Alphonse knew Edward wanted him to say he was sorry, to blurt everything out and rush over to the hospital as soon as he hung up. Instead, Alphonse said, "Oh, you know. That theory I've been working on to successfully separate chimeras."
There was a brief silence, then Edward's voice came again, cold and acidic. "I see. Well, I'd better not detain you from your world-impacting research."
"Wait-" Alphonse began, but Edward hung up as loudly as possible. Alphonse let out his breath in a huff, threw down the receiver, and returned ferociously to his notes.
And when Edward called the next day to apologize and tell him his condition had dramatically worsened and wouldn't he please just come for a short visit, Alphonse pulled the cord out of the wall at the second ring.
Alphonse walked with long strides down the Central streets, notes clutched in his hand and a burning feeling in his chest. He couldn't decide whether this was a positive or negative feeling, and he tried to puzzle this out as he hurried towards the hospital.
He had done it. After three months of constant hard work and hardly any sleep, he had finally found the solution. He had built upon Albert Beidermann's work and some of the theories he had formulated himself when he had been new to the field of medical alchemy, and the result was these few pages of notes and transmutation circles in his hand. All he had to do now was draw the circles on the hospital floor, place his brother there, and then Edward would be healed at last.
Alphonse hurried up to the receptionist at the front desk. "I'm here to see Edward Elric, please," he said, his heart thudding in his throat. The receptionist directed him to the proper floor, and Alphonse took the stairs two at a time. He imagined what he would say. I've done it, Brother. I'm going to make you well.
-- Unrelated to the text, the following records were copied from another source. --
Definition raido_join_config_join (info : option AtRadioInfo_t) : M at_sys AtError_t :=
  match info with
  | None => mret AT_ER_OK
  | Some info =>
      re ← at_radio_set_OTAA_info modem self (Some info);
      if bool_decide (re <> AT_ER_OK) then mret re else
      re ← at_radio_set_autojoin modem self 1;
      if bool_decide (re <> AT_ER_OK) then mret re else
      at_radio_join_net modem self
  end.

(** The shell command; [strcpy] fits the lengths checked. *)
Definition radio_set (argv : list (list Z)) : M at_sys unit :=
  if negb (u8 (Z.of_nat (length argv)) =? 4) then skip else
  deveui ← lift (zget argv 1);
  if negb (Z.of_nat (length deveui) =? 16) then skip else
  appeui ← lift (zget argv 2);
  if negb (Z.of_nat (length appeui) =? 16) then skip else
  appeky ← lift (zget argv 3);
  if negb (Z.of_nat (length appeky) =? 32) then skip else
  raido_join_config_join (Some (MkInfo deveui appeui appeky));;
  skip.

(** [radio_thread_entry]. *)
Definition radio_step (pc : radio_pc) : M radio_sys radio_pc :=
  match pc with
  | RadioStarting =>
      check_statue;;
      radio_open_statue_check;;
      mret RadioTop
  | RadioTop =>
      st ← gets radioStatue;
      (when bool_decide (st = AT_RADIO_STATUE_WAIT) do
         (zoom at_part (raido_join_config_join None);; skip));;
      e ← gets radio_event;
      '(w, event, e) ← lift (rt_event_recv self (Z.lor RADIO_EVENT_SEND RADIO_EVENT_CHECK_STATUE)
                               (Z.lor RT_EVENT_FLAG_OR RT_EVENT_FLAG_CLEAR) RT_WAITING_FOREVER e);
      radio_event ::= e;;
      match w, event with
      | IpcReturn _, Some event => mret (RadioCheck event)
      | IpcReturn _, None => lift (Fault FUninit)
      | IpcSuspend _, _ => mret RadioSuspended
      end
  | RadioSuspended =>
      l ← gets woken;
      match l with
      | [] => lift Blocked
      | t :: l =>
          woken ::= l;;
          match rt_event_recv_resumed t with
          | (_, Some event) => mret (RadioCheck event)
          | (_, None) => lift (Fault FUninit)
          end
      end
  | RadioCheck event =>
      (when negb (Z.land event RADIO_EVENT_CHECK_STATUE =? 0) do check_statue);;
      mret (RadioSend event)
  | RadioSend event =>
      st ← gets radioStatue;
      if negb (Z.land event RADIO_EVENT_SEND =? 0) &&
         negb (bool_decide (st = AT_RADIO_STATUE_LOSE)) && negb (bool_decide (st = AT_RADIO_STATUE_WAIT)) then
        p ← gets RadioBuffer;
        d ← get_data p;
        b ← get_array (ptr d);
        zoom at_part (at_radio_send_hex modem self b (size d));;
        mret RadioFree
      else mret RadioTop
  | RadioFree =>
      p ← gets RadioBuffer;
      get_data p;;
      modify (fun r => r <| datas := match p with Some p => delete p (datas r) | None => datas r end |>);;
      mret RadioTop
  end.
End Radio.

(** ** A request to send *)

(** The record has been made and [RadioBuffer] points to it. *)
Definition requested (data n : Z) (r : radio_sys) : radio_sys :=
  r <| data_oom := tail (data_oom r) |> <| next_data := next_data r + 1 |>
    <| datas := <[next_data r := MkData data n]> (datas r) |> <| RadioBuffer := Some (next_data r) |>.

Lemma radio_send_run data n r : n < 50 ->
  radio_send data n r =
    if default false (head (data_oom r)) then Fault FNull
    else (send_event RADIO_EVENT_SEND;; mret 0) (requested data n r).
Proof.
  intros Hn. unfold radio_send, malloc_data. destruct (Z.geb_spec n 50); [lia|]. c_run.
  destruct (default false (head (data_oom r))); c_run; [done|]. unfold requested. destruct r; cbn.
  by rewrite insert_insert_eq.
Qed.

(** ** The commands of the configuration *)
Section Config.
Context (modem : list Z -> list Z) (self : rt_thread).

Definition otaa_commands (info : AtRadioInfo_t) : list (list Z) :=
  [chars "AT+DEVEUI=" ++ devEui info; chars "AT+APPEUI=" ++ appEui info; chars "AT+APPKEY=" ++ appKey info].

Definition join_commands (info : AtRadioInfo_t) : list (list Z) :=
  otaa_commands info ++ [chars "AT+AUTOJOIN=1"; chars "AT+JOIN=60,1"; chars "AT+JOIN"].

(** Text that [vsnprintf] prints as it is. *)
Definition plain_text (s : list Z) : Prop := Forall (fun c => c <> 0 /\ c <> 37) s.
#[export] Instance plain_text_dec s : Decision (plain_text s).
Proof. unfold plain_text. apply _. Defined.

Lemma otaa_command_ok prefix s : length prefix = 10%nat -> plain_text prefix -> plain_text s ->
  (length s <= 80)%nat -> otaa_command prefix s = Ok (prefix ++ s) /\ format_output (prefix ++ s) = Ok (prefix ++ s).
Proof.
  intros Hp Hpp Hsp Hl. assert (forall t, plain_text t -> is_chars t /\ Forall (fun c => c <> 37) t) as Hpt.
  { intros t Ht. split; (eapply Forall_impl; [exact Ht|]; by intros c []). }
  split.
  - unfold otaa_command. rewrite char_array_zeros by lia. rewrite Hp. change (100 - 10)%nat with 90%nat.
    replace (nul s) with (nul s ++ []) by apply app_nil_r.
    rewrite strcat_m_ok by (apply Hpt || lia; done). cbn [mbind outcome_bind]. rewrite app_assoc.
    apply c_string_zeros; [|lia]. by apply Forall_app_2; apply Hpt.
  - apply format_output_plain, Forall_app_2; by apply Hpt.
Qed.

Definition info_ok (info : AtRadioInfo_t) : Prop :=
  (length (devEui info) = 16%nat /\ length (appEui info) = 16%nat /\ length (appKey info) = 32%nat) /\
  plain_text (devEui info) /\ plain_text (appEui info) /\ plain_text (appKey info).

Lemma sends_ext cmds m1 m2 : (forall a, m1 a = m2 a) -> sends cmds m2 -> sends cmds m1.
Proof. intros He H a Ha Hf. rewrite He. by apply H. Qed.

Lemma sends_set_OTAA info : info_ok info -> sends (otaa_commands info) (at_radio_set_OTAA_info modem self (Some info)).
Proof.
  intros ((Hl1 & Hl2 & Hl3) & H1 & H2 & H3).
  destruct (otaa_command_ok (chars "AT+DEVEUI=") (devEui info)) as [E1 F1]; [done|by apply (bool_decide_unpack _)|done|lia|].
  destruct (otaa_command_ok (chars "AT+APPEUI=") (appEui info)) as [E2 F2]; [done|by apply (bool_decide_unpack _)|done|lia|].
  destruct (otaa_command_ok (chars "AT+APPKEY=") (appKey info)) as [E3 F3]; [done|by apply (bool_decide_unpack _)|done|lia|].
  eapply sends_ext.
  - intros a. unfold at_radio_set_OTAA_info. rewrite E1, E2, E3, !run_bind_lift. reflexivity.
  - apply (sends_seq [_] [_; _]); [|apply (sends_seq [_] [_])]; apply sends_exec;
      try done; try lia; rewrite length_app, ?Hl1, ?Hl2, ?Hl3; cbn; unfold AT_CMD_MAX_LEN; lia.
Qed.

Lemma sends_set_autojoin : sends [chars "AT+AUTOJOIN=1"] (at_radio_set_autojoin modem self 1).
Proof.
  eapply sends_ext; [|by apply (sends_exec modem self 64 (chars "AT+AUTOJOIN=1"))]. intros a. reflexivity.
Qed.

Lemma sends_config info : info_ok info -> sends (join_commands info) (raido_join_config_join modem self (Some info)).
Proof.
  intros Hi. apply (sends_seq (otaa_commands info) [_; _; _]); [by apply sends_set_OTAA|].
  apply (sends_seq [_] [_; _]); [apply sends_set_autojoin|apply sends_join_net].
Qed.
End Config.

(** ** The properties *)

(** The configuration of a [radio_set] line of four words of the right lengths. *)
Definition config_of (argv : list (list Z)) : option AtRadioInfo_t :=
  match argv with
  | [_; d; e; k] =>
      if decide (length d = 16 /\ length e = 16 /\ length k = 32)%nat then Some (MkInfo d e k) else None
  | _ => None
  end.

Lemma radio_set_run modem self argv a : (length argv < 256)%nat ->
  radio_set modem self argv a =
    match config_of argv with
    | Some info => (raido_join_config_join modem self (Some info);; skip) a
    | None => Ok (tt, a)
    end.
Proof.
  intros Hl. unfold radio_set. rewrite uint_small by lia.
  assert (forall (l : list Z) n, (Z.of_nat (length l) =? Z.of_nat n) = bool_decide (length l = n)) as Hb.
  { intros l n. case_bool_decide; [apply Z.eqb_eq|apply Z.eqb_neq]; lia. }
  destruct (Z.eqb_spec (Z.of_nat (length argv)) 4) as [H4|H4].
  - destruct argv as [|c [|d [|e [|k [|? ?]]]]]; cbn in H4; try lia. cbn [negb].
    change (zget [c; d; e; k] 1) with (Ok d). change (zget [c; d; e; k] 2) with (Ok e).
    change (zget [c; d; e; k] 3) with (Ok k). rewrite run_bind_lift. cbn [config_of].
    change 16 with (Z.of_nat 16) at 1. rewrite (Hb d). case_bool_decide; cbn [negb]; [|by rewrite decide_False by tauto]. rewrite run_bind_lift.
    change 16 with (Z.of_nat 16) at 1. rewrite (Hb e). case_bool_decide; cbn [negb]; [|by rewrite decide_False by tauto]. rewrite run_bind_lift.
    change 32 with (Z.of_nat 32) at 1. rewrite (Hb k). case_bool_decide; cbn [negb]; [|by rewrite decide_False by tauto].
    by rewrite decide_True by done.
  - cbn [negb]. destruct argv as [|c [|d [|e [|k [|? ?]]]]]; done.
Qed.

Lemma config_of_ok argv info : Forall plain_text argv -> config_of argv = Some info -> info_ok info.
Proof.
  intros Hp E. destruct argv as [|c [|d [|e [|k [|? ?]]]]]; try done. cbn in E. case_decide as Hd; [|done]. injection E as <-.
  apply Forall_cons in Hp as [_ [H1 [H2 [H3 _]%Forall_cons]%Forall_cons]%Forall_cons]. by split.
Qed.


(** A client as after start-up, whose third allocation fails. *)
Definition ready_at : at_sys := radio_at <| responses := ∅ |> <| oom := [false; false; true] |>.

Lemma ready_at_ready : radio_ready ready_at /\ fresh_next ready_at.
Proof. split; [by split|]. intros r _. done. Qed.


(** ** A request during a transmission *)
Lemma send_event_nobody set r : set <> 0 -> ev_suspend_thread (radio_event r) = [] ->
  send_event set r = Ok (tt, r <| radio_event := (radio_event r) <| ev_set := Z.lor (ev_set (radio_event r)) set |> |>).
Proof.
  intros Hs He. unfold send_event. rewrite run_bind_gets. unfold rt_event_send. destruct (Z.eqb_spec set 0); [done|].
  rewrite He. cbn [rt_event_send_loop]. rewrite run_bind_modify. unfold modify.
  destruct r as [? ? ? ? ? ? [] ? ? ?]. unfold upd. cbn in *. subst. by rewrite app_nil_r.
Qed.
What did it matter that he hadn't visited Edward in over a month? Now they would have forever.
The door to Edward's room wasn't closed, and Alphonse could see doctors' white coats in the room. He sped up, burst into the room, and opened his mouth to say, "I've done it, Brother!"
But then he froze in the doorway, unable to speak, unable to move, his mouth hanging open. For a nurse was just then pulling up a white sheet over Edward's placid, dead face.
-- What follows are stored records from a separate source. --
(* ===== verification/SensorData.v ===== *)
(** * The frame of sensor values (sensor_control.c, protocol.h)

    [update_sensor] reads the sensors the protocol names, one after the other,
    into [SensorBuf].  The sensor drivers are parameters: [sensor_read] gives, for
    a device name, the bytes the driver stores and whose number it returns, or
    [None] when there is no such device.  [boot] is what the board's memory holds
    from address 0 on, which the code copies where it means to clear the buffer. *)
From Stdlib Require Import String.
From S2P Require Import Prelude CString KString.

Record SensorBuffer_s := MkBuffer { size : Z; buf : list Z }.
#[export] Instance SensorBuffer_s_eta : Eta SensorBuffer_s := fun s => MkBuffer (size s) (buf s).

Record sProtocol_s := MkProtocol { version : Z; amount : Z; sensor : list (list Z) }.

Definition Ptc : sProtocol_s :=
  MkProtocol 1 7 [chars "temp"; chars "humi"; chars "windDpend"; chars "windDirection"; chars "pm2_5";
                  chars "light"; chars "rain"].

(** [rt_memcmp] of the caller's buffer and [SensorBuf.buf]: the caller's buffer
    is only read. *)
Definition sensor_get_data (dest : list Z) (s : SensorBuffer_s) : outcome (Z * list Z) :=
  rt_memcmp (dest ++ buf s) 0 (Z.of_nat (length dest)) (size s);;
  Ok (size s, dest).

Section Update.
Context (ptc : sProtocol_s) (boot : list Z) (sensor_read : list Z -> option (list Z)).

(** The loop from [i]; [n] sensors are left. *)
Fixpoint use_protocol_v1_loop (n : nat) (i size : Z) : M SensorBuffer_s Z :=
  match n with
  | O => mret size
  | S n =>
      name ← lift (zget (sensor ptc) i);
      match sensor_read name with
      | None => use_protocol_v1_loop n (i + 1) size
      | Some bytes =>
          b ← gets buf;
          b ← lift (memcpy b size bytes 0 (Z.of_nat (length bytes)));
          buf ::= b;;
          use_protocol_v1_loop n (i + 1) (u8 (size + Z.of_nat (length bytes)))
      end
  end.

Definition use_protocol_v1 : M SensorBuffer_s unit :=
  sz ← use_protocol_v1_loop (Z.to_nat (amount ptc)) 0 0;
  size ::= sz.

(** The first half of [update_sensor], meant to clear the buffer. *)
Definition update_clear : M SensorBuffer_s unit :=
  size ::= 0;;
  b ← gets buf;
  b ← lift (memcpy b 0 boot 0 255);
  buf ::= b.

Definition update_read : M SensorBuffer_s unit :=
  if version ptc =? 1 then use_protocol_v1 else skip.

Definition update_sensor : M SensorBuffer_s unit := update_clear;; update_read.

(** ** The frame *)

(** What the sensors deliver, in the order of the protocol. *)
Definition frame : list Z :=
  concat ((fun name => default [] (sensor_read name)) <$> take (Z.to_nat (amount ptc)) (sensor ptc)).

Definition buffer_wf (s : SensorBuffer_s) : Prop := length (buf s) = 255%nat /\ 0 <= size s <= 255.

Lemma memcpy_middle (p bytes z : list Z) : (length bytes <= length z)%nat ->
  memcpy (p ++ z) (Z.of_nat (length p)) bytes 0 (Z.of_nat (length bytes)) =
    Ok (p ++ bytes ++ drop (length bytes) z).
Proof.
  intros Hl. rewrite memcpy_ok by (rewrite ?length_app; lia).
  rewrite !Nat2Z.id, take_app_length, drop_0, firstn_all. do 3 f_equal.
  replace (Z.to_nat (Z.of_nat (length p) + Z.of_nat (length bytes))) with (length p + length bytes)%nat by lia.
  by rewrite <- drop_drop, drop_app_length.
Qed.

(** The bytes [p] are in the buffer, [z] behind them; [names] are left to read. *)
Lemma use_protocol_v1_loop_ok names : forall i p z, length (p ++ z) = 255%nat ->
  drop i (sensor ptc) = names ++ drop (i + length names) (sensor ptc) -> (i + length names <= length (sensor ptc))%nat ->
  let rest := concat ((fun name => default [] (sensor_read name)) <$> names) in
  use_protocol_v1_loop (length names) (Z.of_nat i) (Z.of_nat (length p)) (MkBuffer 0 (p ++ z)) =
    if decide (length (p ++ rest) <= 255)%nat
    then Ok (Z.of_nat (length (p ++ rest)), MkBuffer 0 (p ++ rest ++ drop (length rest) z))
    else Fault FOutOfBounds.
Proof.
  induction names as [|nm names IH]; intros i p z Hl Hd Hi; cbn [use_protocol_v1_loop length].
  { cbn. rewrite app_nil_r. rewrite decide_True by (rewrite length_app in Hl; lia). by rewrite drop_0. }
  assert (sensor ptc !! i = Some nm) as Hnm.
  { rewrite <- (Nat.add_0_r i), <- lookup_drop, Hd. done. }
  assert (drop (S i) (sensor ptc) = names ++ drop (S i + length names) (sensor ptc)) as Hd'.
  { replace (S i + length names)%nat with (i + length (nm :: names))%nat by (cbn; lia).
    replace (S i) with (i + 1)%nat by lia. by rewrite <- drop_drop, Hd. }
  cbn [length] in Hi.
  rewrite (zget_Some _ _ nm) by (lia || by rewrite Nat2Z.id). rewrite run_bind_lift.
  replace (Z.of_nat i + 1) with (Z.of_nat (S i)) by lia. cbn [fmap list_fmap concat].
  destruct (sensor_read nm) as [bytes|]; cbn [default from_option id].
  2: { specialize (IH (S i) p z Hl Hd' ltac:(lia)). exact IH. }
  rewrite run_bind_gets. cbn [buf]. rewrite !length_app in *.
  destruct (decide (length p + length bytes <= 255)%nat) as [Hfit|Hover].
  - rewrite memcpy_middle by lia. rewrite run_bind_lift, run_bind_modify.
    change ((MkBuffer 0 (p ++ z)) <| buf := p ++ bytes ++ drop (length bytes) z |>)
      with (MkBuffer 0 (p ++ bytes ++ drop (length bytes) z)).
    rewrite app_assoc. rewrite uint_small by lia.
    replace (Z.of_nat (length p) + Z.of_nat (length bytes)) with (Z.of_nat (length (p ++ bytes))) by (rewrite length_app; lia).
    specialize (IH (S i) (p ++ bytes) (drop (length bytes) z)). cbn zeta in IH. rewrite IH; [|rewrite !length_app, length_drop; lia|done|lia].
    rewrite !length_app, drop_drop. rewrite <- !app_assoc. rewrite (Nat.add_assoc (length p)). done.
  - rewrite decide_False by lia. apply run_bind_fault. unfold memcpy. rewrite decide_False; [done|].
    rewrite length_app. lia.
Qed.

(** [update_clear] leaves the first 255 bytes of the memory. *)
Lemma update_clear_ok s : length (buf s) = 255%nat -> (255 <= length boot)%nat ->
  update_clear s = Ok (tt, MkBuffer 0 (take 255 boot)).
Proof.
  intros Hb Hl. unfold update_clear. c_run. destruct s as [n b]. cbn [buf upd] in *.
  rewrite memcpy_ok by (cbn; lia). change (take (Z.to_nat 0) b) with ([] : list Z). rewrite run_bind_lift. cbn [app].
  change (drop (Z.to_nat 0) boot) with boot. rewrite drop_ge by (cbn; lia). by rewrite app_nil_r.
Qed.

(** ** The properties *)


(** Nothing else changes the buffer's shape. *)
Lemma update_clear_wf s s' : buffer_wf s -> (255 <= length boot)%nat -> update_clear s = Ok (tt, s') -> buffer_wf s'.
Proof.
  intros [Hb _] Hl. rewrite update_clear_ok by done. intros [= <-]. split; cbn; [rewrite length_take; lia|lia].
Qed.

Lemma use_loop_wf n : forall i sz s v s', length (buf s) = 255%nat -> 0 <= sz <= 255 ->
  use_protocol_v1_loop n i sz s = Ok (v, s') -> length (buf s') = 255%nat /\ 0 <= v <= 255.
Proof.
  induction n as [|n IH]; intros i sz s v s' Hb Hsz; cbn [use_protocol_v1_loop]; [by intros [= <- <-]|].
  destruct (zget (sensor ptc) i) as [nm| |]; [rewrite run_bind_lift|done..].
  destruct (sensor_read nm) as [bytes|]; [|by apply IH]. rewrite run_bind_gets.
  destruct (memcpy _ _ _ _ _) as [b| |] eqn:E; [rewrite run_bind_lift, run_bind_modify|done..].
  apply memcpy_length in E. apply IH; [cbn; lia|]. pose proof (u8_byte (sz + Z.of_nat (length bytes))). unfold is_byte in *. lia.
Qed.

Lemma update_read_wf s s' : buffer_wf s -> update_read s = Ok (tt, s') -> buffer_wf s'.
Proof.
  intros [Hb Hs]. unfold update_read, use_protocol_v1. destruct (_ =? 1); [|by intros [= <-]].
  unfold mbind, M_bind. destruct (use_protocol_v1_loop _ _ _ _) as [[v s1]| |] eqn:E; [|done..].
  intros [= <-]. by destruct (use_loop_wf _ 0 0 s v s1 Hb ltac:(lia) E).
Qed.
End Update.

(** A board with a thermometer and a light sensor. *)
Definition two_drivers (name : list Z) : option (list Z) :=
  if bool_decide (name = chars "temp") then Some [1; 35]
  else if bool_decide (name = chars "light") then Some [7] else None.


(** The caller's buffer is returned as it was. *)
Lemma sensor_get_data_ok dest s : buffer_wf s -> length dest = 255%nat -> sensor_get_data dest s = Ok (size s, dest).
Proof.
  intros [Hb Hs] Hd. unfold sensor_get_data, rt_memcmp.
  destruct (rt_memcmp_ok (dest ++ buf s) (Z.to_nat (size s)) 0 (Z.of_nat (length dest))) as (r & -> & _); rewrite ?length_app; try lia.
  done.
Qed.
Alphonse couldn't move, not even to sink to the floor. He was vaguely aware of people talking to him, but he ignored them. He could only stare at the lumpy form that had once been his only brother.
"You're his brother, aren't you? Alphonse Elric?"
"I'm so sorry, son."
"If it's any comfort...he passed away in his sleep. There was no pain."
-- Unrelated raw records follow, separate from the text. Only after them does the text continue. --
(** The bytes that arrive on an idle line are collected unchanged and in order, with the 3.5-character timer restarted by each: up to 256 bytes they are the start of the receive buffer, beyond that the frame is marked as an error. The frame check accepts exactly the frames of 4 to 255 bytes whose CRC-16 over all bytes is zero, returning the first byte as the address and the bytes between it and the checksum as the PDU, rejects the others with MB_EIO, and fails its RT_ASSERT on a frame of exactly 256 bytes; so every RTU frame around a non-empty PDU of at most 252 bytes is received as sent. *)
Theorem rtu_receive_frame s d f :
  rtu_reachable s -> serial (mrtu_port s) = Some d -> rx_int d = true ->
  eRcvState s = STATE_M_RX_IDLE -> is_bytes f -> f <> [] ->
  exists s1, receive_bytes f s = Ok (tt, s1) /\
    ((length f <= 256)%nat -> receiving f s1) /\
    ((256 < length f)%nat -> eRcvState s1 = STATE_M_RX_ERROR) /\
    ((length f < 256)%nat -> eMBMasterRTUReceive s1 =
       Ok (if bool_decide (4 <= length f)%nat && (crc16 0xffff f =? 0)
           then (MB_ENOERR, Some (default 0 (head f), (RcvBuf, 1), Z.of_nat (length f) - 3))
           else (MB_EIO, None), s1)) /\
    (length f = 256%nat -> eMBMasterRTUReceive s1 = Fault FAssert) /\
    (forall addr pdu, f = rtu_frame addr pdu -> pdu <> [] -> (length pdu <= 252)%nat ->
       eMBMasterRTUReceive s1 =
         Ok ((MB_ENOERR, Some (addr, (RcvBuf, 1), Z.of_nat (length pdu))), s1) /\
       take (length pdu) (drop 1 (ucMasterRTURcvBuf s1)) = pdu).
Proof.
  intros Hi%rtu_reachable_inv Hser Hint Hr Hb Hne.
  pose proof (rtu_inv_rx_ready s d Hi Hser Hint) as Hrdy.
  destruct (receive_bytes_eq f s d Hb Hrdy) as [E Hrdy1].
  destruct (receive_bytes_inv f s d Hi Hser Hint Hb) as [Hi1 _].
  pose proof (rx_whole_frame f s d Hrdy Hr Hne) as Hf.
  set (s1 := foldl (flip rx_byte) s f) in *. clearbody s1. exists s1.
  assert ((length f < 256)%nat -> eMBMasterRTUReceive s1 =
    Ok (if bool_decide (4 <= length f)%nat && (crc16 0xffff f =? 0)
        then (MB_ENOERR, Some (default 0 (head f), (RcvBuf, 1), Z.of_nat (length f) - 3))
        else (MB_EIO, None), s1)) as Hrecv.
  { intros Hlen. rewrite decide_True in Hf by lia. destruct Hf, Hi1.
    by apply eMBMasterRTUReceive_ok. }
  split_and!; [done| | |done| |].
  - intros Hlen. by rewrite decide_True in Hf by lia.
  - intros Hlen. by rewrite decide_False in Hf by lia.
  - intros Hlen. rewrite decide_True in Hf by lia. unfold eMBMasterRTUReceive. c_run.
    rewrite (rv_pos _ _ Hf), Hlen. by c_run.
  - intros addr pdu -> Hpdu Hlen. rewrite rtu_frame_length in *.
    rewrite decide_True in Hf by lia. apply Forall_app in Hb as [Hb _]. apply Forall_cons in Hb as [Ha Hp].
    assert ((0 < length pdu)%nat) as Hpos by (destruct pdu; [done|cbn; lia]).
    rewrite Hrecv by lia. rewrite bool_decide_eq_true_2, rtu_frame_crc by (done || lia).
    split; [cbn [andb Z.eqb head rtu_frame app default]; do 5 f_equal; lia|].
    pose proof (rv_data _ _ Hf) as Hd. rewrite rtu_frame_length in Hd.
    apply (f_equal (drop 1)) in Hd. unfold rtu_frame in Hd. cbn [drop app] in Hd.
    apply (f_equal (take (length pdu))) in Hd.
    rewrite drop_0, take_app_length in Hd. rewrite <- Hd at 2.
    rewrite skipn_firstn_comm, take_take. f_equal. lia.
Qed.

Lemma rtu_receive_frame_witness :
  exists s s1, example_idle = Ok (tt, s) /\
    receive_bytes (rtu_frame 1 [3; 2; 0; 7]) s = Ok (tt, s1) /\
    eMBMasterRTUReceive s1 = Ok ((MB_ENOERR, Some (1, (RcvBuf, 1), 4)), s1).
Proof.
  exists idle_state.
  destruct (rtu_receive_frame idle_state idle_device (rtu_frame 1 [3; 2; 0; 7])
    (example_idle_reachable _ idle_state_eq) eq_refl eq_refl eq_refl) as (s1 & H1 & _ & _ & _ & _ & H2).
  - apply (rtu_frame_bytes 1 [3; 2; 0; 7]); [unfold is_byte; lia|bytes_ok].
  - discriminate.
  - exists s1. split; [exact idle_state_eq|]. split; [exact H1|].
    apply (H2 1 [3; 2; 0; 7] eq_refl); [discriminate|cbn; lia].
Defined.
"He wanted me to make sure a message got to you." Alphonse looked away at last and saw that a dark-skinned nurse was speaking to him. He wondered dimly if she came from Lior or Ishbal. "He said he wanted to apologize for his words, and that he loved you. And...he said he was glad for all the chimeras you would save." She looked utterly confused.
But Alphonse let out a wail of grief, his tongue suddenly loosed in the dread realization of what he had done, and he slumped to the ground. Once again, he was oblivious to the nurses. For his brother was dead.
And he had never said goodbye.
In the years to come, Alphonse Elric became famous, and many lives were saved with his research. All those who studied in the Edward Memorial Institute for Medical Alchemy, which Alphonse had founded with the proceeds of his discovery, learned of the great man who had pioneered the use of alchemy for seemingly incurable diseases. They said it was a shame he had died so young. Just think of all the cures he might have been able to find, had he lived longer! But their hero had died in a binge of alcohol consumption, and they had to live with that.
About a third of all cancer patients recover from their disease, but there is no cure for heartbreak.